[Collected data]

_ _ _

(** * ct_secretsd: secret storage back ends and proxy process controller

    A shallow embedding of [ct_secretsd/storage.py] and
    [ct_secretsd/proxy_controller.py], of the provider adapters of
    [ct_secretsd/providers.py] and of the request handlers of
    [ct_secretsd/app.py] that call them.  Python methods become functions
    in a state-and-exception monad; the operating system (process table,
    clock, file system, OS keyring) and the network are explicit parts of
    the state. *)

From Stdlib Require Import ZArith NArith Lia Strings.Ascii Strings.Byte.
From stdpp Require Import gmap strings list pretty.

(** ** Python exceptions and the state-and-exception monad *)

Module Py.

(** The exception classes that the two modules raise or catch.  Every one
    of them derives from Python's [Exception]. *)
Inductive exn : Type :=
| RuntimeError (msg : string)
| OSError                      (* incl. PermissionError, IsADirectoryError *)
| FileNotFoundError
| TimeoutExpired
| KeyringError                 (* keyring.errors.KeyringError and subclasses *)
| InvalidToken
| JSONDecodeError
| UnicodeDecodeError
| ValueError
| AttributeError
| StorageError (cause : exn).

Inductive outcome (A : Type) : Type :=
| Ret (a : A)
| Raise (e : exn).
Arguments Ret {A} a.
Arguments Raise {A} e.

(** A computation reads and writes a state [S] and either returns or
    raises. *)
Definition M (S A : Type) : Type := S -> outcome A * S.

Definition ret {S A} (a : A) : M S A := fun s => (Ret a, s).

Definition bind {S A B} (m : M S A) (k : A -> M S B) : M S B :=
  fun s => match m s with
           | (Ret a, s') => k a s'
           | (Raise e, s') => (Raise e, s')
           end.

Definition raise {S A} (e : exn) : M S A := fun s => (Raise e, s).

(** [try: m  except Exception as e: h e] *)
Definition try_except {S A} (m : M S A) (h : exn -> M S A) : M S A :=
  fun s => match m s with
           | (Ret a, s') => (Ret a, s')
           | (Raise e, s') => h e s'
           end.

(** [try: m  finally: f] where the [finally] block ends in [return]: the
    value returned by [f] replaces whatever [m] did, a pending exception
    included. *)
Definition try_finally_return {S A B} (m : M S A) (f : M S B) : M S B :=
  fun s => f (snd (m s)).

Definition gets {S A} (f : S -> A) : M S A := fun s => (Ret (f s), s).
Definition modify {S} (f : S -> S) : M S unit := fun s => (Ret tt, f s).

#[global] Instance M_ret {S} : MRet (M S) := @ret S.
#[global] Instance M_bind {S} : MBind (M S) := fun A B k m => bind m k.


(** *** Frame rules

    [frames R m]: whatever [m] does, from every state it ends in a state
    related to the start by [R].  For a preorder [R] the property is
    closed under the control structure of the monad. *)
Definition frames {S A} (R : relation S) (m : M S A) : Prop :=
  forall s, R s (snd (m s)).


End Py.

(** ** The proxy process controller ([proxy_controller.py]) *)

Module Proxy.
Import Py.

(** Times are milliseconds on the daemon's clock ([time.time()]). *)
Record ProxyProcessInfo : Type := {
  pid : Z;
  port : Z;
  started_at : N
}.

#[global] Instance ProxyProcessInfo_eq_dec : EqDecision ProxyProcessInfo.
Proof. solve_decision. Defined.

(** *** The operating system as the controller sees it

    What a spawned [node index.js] does is not decided by the daemon, so
    each child comes with a script that fixes its behaviour: whether and
    when it starts to listen, whether it exits by itself, and how it reacts
    to SIGTERM and SIGKILL.  Delays are relative to the event. *)
Record child_script : Type := {
  cs_listen : option (Z * N);       (* port it binds, delay after spawn *)
  cs_crash_after : option N;        (* exits by itself after this delay *)
  cs_term_raises : bool;            (* [terminate()] raises *)
  cs_term_exit_after : option N;    (* delay from SIGTERM to exit; [None]: ignored *)
  cs_kill_raises : bool;            (* [kill()] raises *)
  cs_kill_exit_after : option N     (* delay from SIGKILL until the exit is observable *)
}.

Record process : Type := {
  p_env : gmap string string;       (* environment the child was given *)
  p_listen : option (Z * N);        (* port, and time from which it accepts *)
  p_exit_at : option N;             (* time of its exit, once that is settled *)
  p_script : child_script
}.

Record world : Type := {
  now : N;                          (* time.time() *)
  environ : gmap string string;     (* os.environ *)
  procs : gmap Z process;           (* children spawned so far, by pid *)
  next_pid : Z;
  launches : list child_script      (* behaviour of the children still to come;
                                       exhausted: [Popen] raises *)
}.

(** [subprocess.Popen] objects are identified with the pid of the child. *)
Record ProxyController : Type := {
  _proc : option Z;
  _info : option ProxyProcessInfo
}.

Record state : Type := {
  self : ProxyController;
  os : world
}.

(** [ProxyController.__init__] *)
Definition init : ProxyController := {| _proc := None; _info := None |}.

Definition set_proc (h : option Z) (st : state) : state :=
  {| self := {| _proc := h; _info := _info (self st) |}; os := os st |}.
Definition set_info (i : option ProxyProcessInfo) (st : state) : state :=
  {| self := {| _proc := _proc (self st); _info := i |}; os := os st |}.
Definition set_os (w : world) (st : state) : state :=
  {| self := self st; os := w |}.
Definition set_now (t : N) (w : world) : world :=
  {| now := t; environ := environ w; procs := procs w;
     next_pid := next_pid w; launches := launches w |}.
Definition set_procs (ps : gmap Z process) (w : world) : world :=
  {| now := now w; environ := environ w; procs := ps;
     next_pid := next_pid w; launches := launches w |}.

(** **** Processes *)

Definition exited_at (t : N) (p : process) : bool :=
  match p_exit_at p with
  | Some te => (te <=? t)%N
  | None => false
  end.

(** Record that the process exits at [t] unless it is gone earlier. *)
Definition schedule_exit (t : N) (p : process) : process :=
  {| p_env := p_env p; p_listen := p_listen p;
     p_exit_at := Some (match p_exit_at p with
                        | Some te => N.min te t
                        | None => t
                        end);
     p_script := p_script p |}.

(** Whether the child behind handle [h] has exited by now.  A handle that
    names no child counts as exited. *)
Definition has_exited (h : Z) (w : world) : bool :=
  match procs w !! h with
  | Some p => exited_at (now w) p
  | None => true
  end.

(** [Popen.poll()]: [true] stands for a return code, [false] for [None]. *)
Definition poll (h : Z) : M state bool :=
  gets (fun st => has_exited h (os st)).

(** [Popen.send_signal]: nothing is sent to a child known to have exited. *)
Definition send_signal (raises : child_script -> bool)
    (exit_after : child_script -> option N) (h : Z) : M state unit :=
  fun st =>
    let w := os st in
    match procs w !! h with
    | None => (Ret tt, st)
    | Some p =>
      if exited_at (now w) p then (Ret tt, st)
      else if raises (p_script p) then (Raise OSError, st)
      else match exit_after (p_script p) with
           | None => (Ret tt, st)
           | Some d =>
             (Ret tt, set_os (set_procs (<[h := schedule_exit (now w + d) p]> (procs w)) w) st)
           end
    end.

(** [Popen.terminate()] and [Popen.kill()] *)
Definition terminate : Z -> M state unit :=
  send_signal cs_term_raises cs_term_exit_after.
Definition kill : Z -> M state unit :=
  send_signal cs_kill_raises cs_kill_exit_after.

_ _ _

— Work order —
Lines above that contain the string "clock" make up the answer.

— Result of the exercise —
    clock, file system, OS keyring) and the network are explicit parts of
(** Times are milliseconds on the daemon's clock ([time.time()]). *)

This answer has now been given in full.